Author Erin Entrada Kelly answered SLJ's questions about her Newbery-winning middle grade novel Hello Universe being adapted into a Netflix movie.

This week, fans of Erin Entrada Kelly's 2018 Newbery Medal winning novel Hello Universe learned that it will be adapted into a movie for Netflix. SLJ emailed Kelly with a few questions about her response to the  news and any concerns she might have as Virgil, Kaori, Valencia, and Chet leave the page for the screen.

What was your first reaction? What does this mean to you?

Let's put it this way, it's been more than a year since I found out I won the Newbery, and I still haven't adjusted to that piece of news. Just about every day, I go, 'Wait, I did WHAT?' So my first reaction to this news was something like, 'Wait, who wants to do WHAT?' I'm on a delayed reaction, with the potential to be in a perpetual state of wonder.

Have you spoken to other authors who had their work adapted for Netflix, or did you before you agreed to the deal?
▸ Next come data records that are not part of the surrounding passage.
(** The rated title of the ratings export holds a rating of an [int]
    and a date of the calendar. *)
Lemma rated_items_well_formed_on_site :
  Forall2 (fun record item =>
             exists field rating date,
               record !! 2%nat = Some field
               /\ length (list_ascii_of_string field) = 10%nat
               /\ Rating item = Some rating
               /\ - 2 ^ 63 <= rating <= 2 ^ 63 - 1
               /\ RatingDate item = Some date
               /\ 0 <= Time.Year date <= 9999
               /\ 1 <= Time.Month date <= 12
               /\ 1 <= Time.Day date <= Time.daysIn (Time.Month date) (Time.Year date))
    [["tt0111161"; "9"; "2020-05-01"; ""; ""; "movie"]] [Mock.shawshank_rated].
Proof.
  exact (@rated_items_well_formed Mock.platform Mock.ratings_export None
           [Mock.shawshank_rated] _ eq_refl eq_refl).
Defined.

(** A lists page that answers 500 gives the ImdbError of status 500. *)
Lemma doRequest_classifies_on_site :
  @doRequest Mock.platform {| Method := "GET"; Path := "/user/ur6/lists"; Body_ := None |}
    (Outage.start Outage.imdb "ur6" "")
  = (Returns (None, Some (ImdbError "GET" "https://www.imdb.com/user/ur6/lists" 500
                            "unexpected status code 500")),
     after_Do (Outage.start Outage.imdb "ur6" "")
       (Mock.get "https://www.imdb.com/user/ur6/lists") Outage.imdb).
Proof.
  apply (proj2 (@doRequest_classifies Mock.platform (Outage.start Outage.imdb "ur6" "")
                  "/user/ur6/lists" (Mock.get "https://www.imdb.com/user/ur6/lists")
                  (Outage.server_error "https://www.imdb.com/user/ur6/lists") Outage.imdb
                  (conj eq_refl eq_refl))); discriminate.
Defined.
I haven't spoken to other authors in similar situations, but it wasn't a difficult decision for me. I'm supported by people I trust—namely, my literary agent, Sara Crowe, and my film agent, Jason Dravis. I'm confident they wouldn't steer me wrong. After I talked with the production team involved, I knew it was an incredible opportunity.
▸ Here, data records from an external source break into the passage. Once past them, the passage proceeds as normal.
Definition sixReports : list Report :=
  map sampleReport ["1"; "2"; "3"; "4"; "5"; "6"].

(** The reports after the toggle of [reportId]. *)
Definition toggled (reportId : string) (reports : list Report) : list Report :=
  map (fun report =>
         if String.eqb (id report) reportId
         then setActive (negb (isActive report)) report
         else report)
      reports.

Definition storedEntry (n : string) (active : bool) : Entry :=
  {| entry_id := n; entry_name := n; entry_isActive := active; entry_tags := [];
     entry_date := "2024-01-02" |}.

Definition readOnlyWorld : World :=
  {| disk := {| structure :=
                  Some [{| folder_id := "f1"; folder_name := "Folder";
                           folder_reports := [storedEntry "1" true; storedEntry "2" true] |}];
                writable := false |};
     reachable := true;
     console := [] |}.

(** *** Sorting *)

(** No sort is applied: [!field || !direction] in [sortReports],
    and the negation of [csvSortField !== null && csvSortDirection] in
    [getProcessedCsvData]. *)
Definition neutral (s : SortState) : Prop := field s = None \/ direction s = None.




(** The order of the sort contract.  [keyLe f a b]: the key of [a] does
    not come after the key of [b]; names are compared by the collation
    of the host, dates by their time values, the status as 0 (inactive)
    and 1 (active). *)
Definition keyLe (f : SortField) (a b : Report) : Prop :=
  match f with
  | byName => localeCompare (name a) (name b) <= 0
  | byDate =>
      exists ta tb, Date_getTime (date a) = Some ta /\ Date_getTime (date b) = Some tb /\
                    ta <= tb
  | byStatus => Z.b2z (isActive a) <= Z.b2z (isActive b)
  end.

Definition inOrder (f : SortField) (d : SortDirection) (a b : Report) : Prop :=
  match d with
  | asc => keyLe f a b
  | desc => keyLe f b a
  end.

(** Two records have equal keys: names that the collation does not tell
    apart (the same name, or two names that compare as 0), the same time
    value, the same status. *)
Definition sameKey (f : SortField) (r x : Report) : bool :=
  match f with
  | byName => localeCompare (name r) (name x) =? 0
  | byDate =>
      match Date_getTime (date r), Date_getTime (date x) with
      | Some a, Some b => a =? b
      | None, None => true
      | _, _ => false
      end
  | byStatus => Bool.eqb (isActive r) (isActive x)
  end.

Definition validDate (r : Report) : Prop := Date_getTime (date r) <> None.

(** The records on which the comparator of field [f] is consistent. *)
Definition comparable (f : SortField) (r : Report) : Prop :=
  match f with
  | byDate => validDate r
  | _ => True
  end.

(** *** Grouping *)

Definition keyIs (k : string) (r : Report) : bool := String.eqb (dateKey r) k.

(** The dictionary built from a prefix of the records. *)
Record grouped (acc : object (list Report)) (prefix : list Report) : Prop := {
  grouped_get :
    forall k, getOwn acc k = match filter (keyIs k) prefix with
                             | [] => None
                             | g => Some g
                             end;
  grouped_keys : NoDup (map fst acc);
  grouped_all : Permutation (List.concat (map snd acc)) prefix
}.

(** The order in which [groupReportsByDate] leaves the groups. *)
Definition laterFirst (a b : string * list Report) : Prop :=
  localeCompare (fst b) (fst a) <= 0.

(** *** Numbers *)

(** The multiples of the least subnormal, [2^-1074]: every finite
    binary64 value is one, and so are the difference of two of them and
    every integer. *)
Definition onGrid (q : Q) : Prop :=
  exists k : Z, (q == inject_Z k * 2 ^ (-1074))%Q.

(** A number whose finite value lies on that grid. *)
Definition isDouble (x : number) : Prop :=
  match x with
  | Fin q => onGrid q
  | _ => True
  end.

(** The numeric order of two numbers, as -1, 0 or 1; an infinity equals
    itself, and NaN is not ordered (0). *)
Definition numberCompare (x y : number) : Z :=
  match x, y with
  | NaN, _ | _, NaN => 0
  | Fin p, Fin q =>
      match (p ?= q)%Q with
      | Lt => -1
      | Eq => 0
      | Gt => 1
      end
  | Inf s, Fin _ => if s then -1 else 1
  | Fin _, Inf s => if s then 1 else -1
  | Inf s, Inf t => if Bool.eqb s t then 0 else if s then -1 else 1
  end.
Do you worry at all about what will become of your characters? Do you know how much say you will have over the script?

I'm not worried. I trust the people involved. Not just my agents, but the team at Significant Productions, which includes Forest Whitaker and Nina Yang Bongiovi, and the screenwriter, Michael Golamco, a fellow Filipino-American. 
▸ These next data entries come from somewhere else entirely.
(** An empty or outdated entry is replaced by what [_read_json_safely]
    returns, with the timestamp the file has now. *)
Lemma _get_settings_with_cache_refresh yim_version f w :
  let k := version_key_of yim_version in
  files w !! _get_file_path yim_version = Some f →
  pv_get (_settings_cache w) k = None ∨
    pv_get (_last_modified w) k ≠ f_mtime f →
  _get_settings_with_cache yim_version w =
    match _read_json_safely (_get_file_path yim_version) w with
    | (Ok r, w1) =>
        (Ok r,
         with_last_modified
           (with_cache w1 (pv_set (_settings_cache w1) k r))
           (pv_set (_last_modified w1) k (f_mtime f)))
    | (Raise e, w1) => (Raise e, w1)
    end.
Proof.
  intros k Hf Hc.
  unfold _get_settings_with_cache, bind, os_path_exists, try_except,
    os_path_getmtime, get_cache, get_last_modified.
  rewrite !Hf. cbn -[_read_json_safely]. rewrite !Hf.
  cbn -[_read_json_safely]. fold k.
  assert (bool_decide (pv_get (_settings_cache w) k = None)
          || negb (pv_get (_last_modified w) k =? f_mtime f) = true) as ->.
  { destruct Hc as [Hc|Hc].
    - by rewrite bool_decide_eq_true_2.
    - apply Z.eqb_neq in Hc. rewrite Hc. by rewrite orb_true_r. }
  destruct (_read_json_safely _ w) as [[r|e] w1] eqn:Hr; cbn.
  - unfold set_last_modified. cbn. by destruct k.
  - by rewrite (_read_json_safely_no_OSError _ _ _ _ Hr).
Qed.

Lemma _write_json_safely_cases p data k w :
  _write_json_safely p data k w =
    if bool_decide (dot_tmp p ∈ unwritable w)
    then (Ok false, write_refused p w)
    else if bool_decide (p ∈ unwritable w)
    then (Ok false, move_refused p data w)
    else (Ok true, written p data k w).
Proof.
  unfold _write_json_safely, bind, try_except, os_makedirs_dirname, ret,
    open_json_dump, shutil_move, set_cache, os_path_getmtime,
    set_last_modified, logger.
  case_bool_decide; [done|]. cbn.
  rewrite lookup_insert_eq. cbn.
  case_bool_decide; [done|]. cbn.
  rewrite lookup_insert_eq. done.
Qed.

(** The loop of [get_setting] raises nothing but the two exceptions that
    [get_setting] catches. *)
Lemma traverse_raises keys : ∀ d e,
  traverse d keys = Raise e → is_KeyError_or_TypeError e = true.
Proof.
  induction keys as [|key keys IH]; intros d e; [done|].
  rewrite traverse_step. destruct (getitem d key) as [v|e'] eqn:Hg.
  - apply IH.
  - intros [= <-]. destruct d as [| | | | |m]; cbn in Hg; try by inversion Hg.
    destruct (dict_get m key); by inversion Hg.
Qed.

Lemma get_setting_unfold key_path default yim_version w :
  get_setting key_path default yim_version w =
    match _get_settings_with_cache yim_version w with
    | (Ok data, w1) =>
        (Ok (found_or default (deref (heap w1) data) (split_dot key_path)), w1)
    | (Raise e, w1) => (Raise e, w1)
    end.
Proof.
  unfold get_setting, bind.
  destruct (_get_settings_with_cache yim_version w) as [[data|e] w1]; [|done].
  unfold read_ref, try_except, found_or, ret.
  destruct (traverse _ _) as [v|e] eqn:Ht; [done|].
  by rewrite (traverse_raises _ _ _ Ht).
Qed.

Lemma set_setting_unfold key_path value yim_version w :
  set_setting key_path value yim_version w =
    match _get_settings_with_cache yim_version w with
    | (Ok data, w1) =>
        match assign (deref (heap w1) data) (split_dot key_path) value with
        | Ok d' =>
            _write_json_safely (_get_file_path yim_version) data
              (version_key_of yim_version) (mutated data d' w1)
        | Raise e =>
            (Ok false,
             with_log w1 (log_error_traversing yim_version e :: log w1))
        end
    | (Raise e, w1) => (Raise e, w1)
    end.
Proof.
  unfold set_setting, bind.
  destruct (_get_settings_with_cache yim_version w) as [[data|e] w1]; [|done].
  unfold read_ref, try_except, ret, write_ref, mutated, logger. cbn.
  destruct (assign _ _ _) as [d'|e]; [|done].
  by destruct data.
Qed.

(** The mutation reaches the object: a reference to a [dict] is a valid
    address. *)
Lemma deref_mutated data d d' w :
  deref (heap w) data = d → isinstance_dict d = true →
  deref (heap (mutated data d' w)) data = d'.
Proof.
  intros <- Hd. destruct data as [l|]; [|done]. cbn in *.
  destruct (heap w !! l) as [x|] eqn:Hl; [|done].
  apply lookup_lt_Some in Hl. by rewrite list_lookup_insert_eq.
Qed.

Lemma pv_get_set_eq {A} (d : per_version A) k x : pv_get (pv_set d k x) k = x.
Proof. by destruct k. Qed.

Lemma pv_get_set_ne {A} (d : per_version A) k k' x :
  k ≠ k' → pv_get (pv_set d k x) k' = pv_get d k'.
Proof. by destruct k, k'. Qed.

Arguments pv_get : simpl never.
Arguments pv_set : simpl never.

Lemma _get_file_path_key yim_version :
  _get_file_path yim_version = SETTINGS_FILE_PATHS (version_key_of yim_version).
Proof. reflexivity. Qed.

Lemma SETTINGS_FILE_PATHS_inj k k' :
  SETTINGS_FILE_PATHS k = SETTINGS_FILE_PATHS k' → k = k'.
Proof. by destruct k, k'. Qed.

(** A successful [set_setting] ends in [written], on the mutated document. *)
Lemma set_setting_true_inv key_path value yim_version w w' :
  set_setting key_path value yim_version w = (Ok true, w') →
  ∃ data w1 d',
    _get_settings_with_cache yim_version w = (Ok data, w1) ∧
    assign (deref (heap w1) data) (split_dot key_path) value = Ok d' ∧
    deref (heap w') data = d' ∧
    w' = written (_get_file_path yim_version) data
           (version_key_of yim_version) (mutated data d' w1).
Proof.
  rewrite set_setting_unfold.
  destruct (_get_settings_with_cache yim_version w) as [[data|e] w1]; [|done].
  destruct (assign _ _ _) as [d'|e] eqn:Ha; [|done].
  rewrite _write_json_safely_cases.
  repeat case_bool_decide; try done.
  intros [= <-]. exists data, w1, d'. repeat split; try done.
  destruct (assign_Ok_inv _ _ _ _ Ha) as (_ & Hd & _).
  by apply (deref_mutated data _ d' w1 eq_refl).
Qed.

(** ** Reading a key path that is not there *)

Lemma unreachable_traverse d keys :
  unreachable d keys → ∃ e, traverse d keys = Raise e.
Proof.
  induction 1 as [m key keys Hget|d key keys Hd|m key x keys Hget _ [e IH]];
    rewrite traverse_step.
  - cbn. rewrite Hget. eauto.
  - destruct d; try done; cbn; eauto.
  - cbn. rewrite Hget. eauto.
Qed.

Lemma traverse_unreachable keys : ∀ d e,
  traverse d keys = Raise e → unreachable d keys.
Proof.
  induction keys as [|key keys IH]; intros d e; [done|].
  rewrite traverse_step.
  destruct d as [| | | | |m]; try (intros _; by apply not_a_mapping).
  cbn. destruct (dict_get m key) as [x|] eqn:Hget.
  - intros H. eapply unreachable_below; eauto.
  - intros _. by apply segment_absent.
Qed.

Lemma found_or_unreachable default d keys :
  unreachable d keys → found_or default d keys = default.
Proof.
  intros [e He]%unreachable_traverse. unfold found_or. by rewrite He.
Qed.

(** The three ways through [_get_settings_with_cache]. *)
Lemma _get_settings_with_cache_cases yim_version w :
  let k := version_key_of yim_version in
  let p := _get_file_path yim_version in
  (files w !! p = None ∧
   _get_settings_with_cache yim_version w =
     (Ok (Some (length (heap w))), with_heap w (heap w ++ [JDict []])))
  ∨ (∃ f, files w !! p = Some f ∧
          pv_get (_settings_cache w) k ≠ None ∧
          pv_get (_last_modified w) k = f_mtime f ∧
          _get_settings_with_cache yim_version w =
            (Ok (pv_get (_settings_cache w) k), w))
  ∨ (∃ f, files w !! p = Some f ∧
          (pv_get (_settings_cache w) k = None ∨
           pv_get (_last_modified w) k ≠ f_mtime f) ∧
          _get_settings_with_cache yim_version w =
            match _read_json_safely p w with
            | (Ok r, w1) =>
                (Ok r,
                 with_last_modified
                   (with_cache w1 (pv_set (_settings_cache w1) k r))
                   (pv_set (_last_modified w1) k (f_mtime f)))
            | (Raise e, w1) => (Raise e, w1)
            end).
Proof.
  intros k p. destruct (files w !! p) as [f|] eqn:Hf.
  - right.
    destruct (decide (pv_get (_settings_cache w) k = None)) as [Hc|Hc].
    { right. exists f. split_and!; auto.
      by apply (_get_settings_with_cache_refresh _ f); auto. }
    destruct (decide (pv_get (_last_modified w) k = f_mtime f)) as [Hm|Hm].
    + left. exists f. split_and!; auto.
      by apply (_get_settings_with_cache_hit _ f).
    + right. exists f. split_and!; auto.
      by apply (_get_settings_with_cache_refresh _ f); auto.
  - left. split; [done|]. by apply _get_settings_with_cache_missing.
Qed.

(** The only exception that leaves [_get_settings_with_cache] is the
    decoding error of a file that is not UTF-8. *)
Lemma _get_settings_with_cache_raises yim_version w e w' :
  _get_settings_with_cache yim_version w = (Raise e, w') →
  e = UnicodeDecodeError.
Proof.
  destruct (_get_settings_with_cache_cases yim_version w)
    as [[_ ->]|[(f & _ & _ & _ & ->)|(f & _ & _ & ->)]]; try done.
  destruct (_read_json_safely _ w) as [[r|e'] w1] eqn:Hr; [done|].
  intros [= <- _]. by eapply _read_json_safely_no_OSError.
Qed.

(** C2.  [get_setting] returns the default it was given whenever the key
    path leaves the document (a segment is absent, or a value on the way is
    not a mapping), and it raises neither [KeyError] nor [TypeError]: an
    exception that leaves it comes from reading the file, not from the keys. *)
Theorem get_setting_default_never_raises key_path default yim_version w :
  (∀ data w1,
     _get_settings_with_cache yim_version w = (Ok data, w1) →
     unreachable (deref (heap w1) data) (split_dot key_path) →
     get_setting key_path default yim_version w = (Ok default, w1))
  ∧ (∀ data w1,
       _get_settings_with_cache yim_version w = (Ok data, w1) →
       is_Ok (get_setting key_path default yim_version w).1 = true)
  ∧ (∀ e,
       (get_setting key_path default yim_version w).1 = Raise e →
       e = UnicodeDecodeError ∧
       (_get_settings_with_cache yim_version w).1 = Raise e).
Proof.
  rewrite get_setting_unfold. split_and!.
  - intros data w1 -> Hu. by rewrite found_or_unreachable.
  - by intros data w1 ->.
  - intros e.
    destruct (_get_settings_with_cache yim_version w) as [[data|e'] w1] eqn:Hf;
      [done|].
    cbn. intros [= ->]. split; [|done].
    by eapply _get_settings_with_cache_raises.
Qed.

Lemma get_setting_default_never_raises_witness :
  let w := (set_setting "a.b.c" (JNum 42) "v1" fresh_world).2 in
  _get_settings_with_cache "v1" w = (Ok (Some 0%nat), w) ∧
  unreachable (deref (heap w) (Some 0%nat)) (split_dot "a.b.x") ∧
  get_setting "a.b.x" (JStr "none") "v1" w = (Ok (JStr "none"), w).
Proof.
  intros w.
  assert (Hf : _get_settings_with_cache "v1" w = (Ok (Some 0%nat), w))
    by (vm_compute; reflexivity).
  assert (Hu : unreachable (deref (heap w) (Some 0%nat)) (split_dot "a.b.x")).
  { eapply unreachable_below; [reflexivity|].
    eapply unreachable_below; [reflexivity|].
    apply segment_absent. reflexivity. }
  split; [exact Hf|]. split; [exact Hu|].
  exact (proj1 (get_setting_default_never_raises "a.b.x" (JStr "none") "v1" w)
           (Some 0%nat) w Hf Hu).
Defined.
Every person involved, including the executives at Netflix, are dedicated to authentic representation of marginalized voices, and they're all champions of the book, with incredible understanding of the characters. They trust me as the creator of the source material and I trust them as the authorities on movie-making. We all understand that print and screen are two very different mediums with their own expectations, challenges, and gifts.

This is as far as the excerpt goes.